### What the exercise asks
Only one stretch of the data is wanted: the line containing "by apply Hk, box_at_start.", the line containing "(forall a q m, a", and every line between them, copied exactly.

────────

(* ===== verification/Mp4Box.v ===== *)
(** * [Mp4Box]: the boxes of an MP4 file

    Models [src/format/mp4/mp4_box.hpp].  A pointer is the memory from it on; a
    parser takes the pointer and the [MovInfo] that the boxes fill in, and gives the
    box, the pointer behind what it read and the [MovInfo], or [None] where an
    exception leaves the function.  A comparison with [start + box_size_] compares
    the bytes left.  A box that says it has no bytes keeps the loops that contain
    it going for ever: they run out of fuel.  The functions [Dump] are left out. *)
From S2P Require Import Prelude ByteStream StringEx RtcTime H264.
From S2P Require Media.
Import Media(MEDIA_CODEC_TYPE(..)).

Record SampleEntry := mkSampleEntry { sample_count_ : Z; samples_delta_ : Z }.
Record SampleOffset := mkSampleOffset { sample_counts_ : Z; sample_offsets_ : Z }.
Record ChunkSample := mkChunkSample { first_chunk_ : Z; samples_per_chunk_ : Z; sample_description_index_ : Z }.

(** What the boxes of one track say. *)
Record TrakInfo := mkTrak {
  track_id_ : Z;
  timescale_ : Z;
  duration_ : double;
  handler_type_ : bytes;
  codec_type_ : MEDIA_CODEC_TYPE;
  width_ : Z;
  height_ : Z;
  horizontal_resolution_ : Z;
  vertical_resolution_ : Z;
  channelcount_ : Z;
  samplesize_ : Z;
  samplerate_ : Z;
  buffer_size_ : Z;
  max_bit_rate_ : Z;
  avg_bit_rate_ : Z;
  sequence_data_ : bytes;
  lhevc_dec_conf_ : LHEVC_DEC_CONF_RECORD;
  sample_entries_ : list SampleEntry;
  sample_offset_vec_ : list SampleOffset;
  iframe_sample_vec_ : list Z;
  chunk_sample_vec_ : list ChunkSample;
  sample_sizes_vec_ : list Z;
  chunk_offsets_vec_ : list Z
}.
(** The loop over the samples of a chunk: the items and the time of the next sample. *)
Fixpoint chunk_samples (n : nat) (av_type : MEDIA_PKT_TYPE) (sample_offset sample_index dts : Z) (t : TrakInfo) (items : list (Z * MovItem))
  : outcome (list (Z * MovItem) * Z) :=
  match n with
  | O => mret (items, dts)
  | S n =>
      '(item, size, duration) ← sample_item av_type sample_offset sample_index dts t;
      dts ← chk_int64 (dts + duration);
      chunk_samples n av_type (u64 (sample_offset + size)) (u32 (sample_index + 1)) dts t (multi_insert (it_dts item) item items)
  end.
Definition getSampleInfoInChunk (chunk_offset sample_per_chunk start_sample_index dts : Z) (t : TrakInfo) (items : list (Z * MovItem))
  : outcome (list (Z * MovItem) * Z) :=
  match the_av_type t with
  | None => mret (items, dts)
  | Some av_type => chunk_samples (Z.to_nat sample_per_chunk) av_type chunk_offset start_sample_index dts t items
  end.
(** The beginning of every parser. *)
Lemma box_parsed {A} t body (k : bytes -> BoxHeader -> parser A) p m r : box_ok t body ->
  (forall start, at_start start (hd t body) p -> k start (hd t body) (body ++ p) m = r) ->
  (start ← here; b ← Mp4BoxBase; k start b) (box t body ++ p) m = r.
Proof.
  intros H Hk. erewrite bind_ok by reflexivity. erewrite bind_ok by by apply Mp4BoxBase_ok.
  by apply Hk, box_at_start.
Qed.

(** ** Loops *)

Lemma times_ok {A} (x : parser A) (enc : A -> bytes) (e : A -> TrakInfo -> TrakInfo) n l p m :
  n = length l ->
  (forall a q m, a ∈ l -> has_trak any m -> x (enc a ++ q ++ p) m = Done (Some (a, q ++ p, with_trak (e a) m))) -> has_trak any m ->
  times n x (concat (map enc l) ++ p) m = Done (Some (l, p, with_trak (fun t => foldl (fun t a => e a t) t l) m)).
Proof.
  intros -> Hx. revert m. induction l as [|a l IH]; intros m Hm.
  - cbn [times length map concat foldl]. rewrite with_trak_id. done.
  - cbn [times length map concat foldl]. rewrite <- app_assoc.
    erewrite bind_ok by (apply Hx; [by left|done]).
    erewrite bind_ok by (apply IH; [intros; apply Hx; [by right|done]|by apply has_trak_with]).
    by rewrite with_trak_with.
Qed.
Lemma times_plain {A} (x : parser A) (enc : A -> bytes) n l p m :
  n = length l -> (forall a q, a ∈ l -> x (enc a ++ q) m = Done (Some (a, q, m))) ->
  times n x (concat (map enc l) ++ p) m = Done (Some (l, p, m)).
Proof.
  intros -> Hx. induction l as [|a l IH]; [done|].
  cbn [times length map concat]. rewrite <- app_assoc.
  erewrite bind_ok by (apply Hx; by left). by erewrite bind_ok by (apply IH; intros; apply Hx; by right).
Qed.

Definition Write4s (l : list Z) : bytes := concat (map Write4Bytes l).
Definition Write2s (l : list Z) : bytes := concat (map Write2Bytes l).
Lemma times_rd4 n l p m : n = length l -> Forall is32 l -> times n rd4 (Write4s l ++ p) m = Done (Some (l, p, m)).
Proof. intros Hn H. apply times_plain; [done|]. intros a q Ha. apply rd4_ok. by eapply Forall_forall in Ha. Qed.
Lemma times_rd2 n l p m : n = length l -> Forall is16 l -> times n rd2 (Write2s l ++ p) m = Done (Some (l, p, m)).
Proof. intros Hn H. apply times_plain; [done|]. intros a q Ha. apply rd2_ok. by eapply Forall_forall in Ha. Qed.
Lemma times_rd1 n l p m : n = length l -> times n rd1 (l ++ p) m = Done (Some (l, p, m)).
Proof.
  intros Hn. replace l with (concat (map (fun c => [c]) l)) at 1 by (clear; induction l as [|c l IH]; [done|cbn; by rewrite IH]).
  apply times_plain; [done|]. intros; apply rd1_ok.
Qed.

────────

### Written solution
  by apply Hk, box_at_start.
Qed.

(** ** Loops *)

Lemma times_ok {A} (x : parser A) (enc : A -> bytes) (e : A -> TrakInfo -> TrakInfo) n l p m :
  n = length l ->
  (forall a q m, a ∈ l -> has_trak any m -> x (enc a ++ q ++ p) m = Done (Some (a, q ++ p, with_trak (e a) m))) -> has_trak any m ->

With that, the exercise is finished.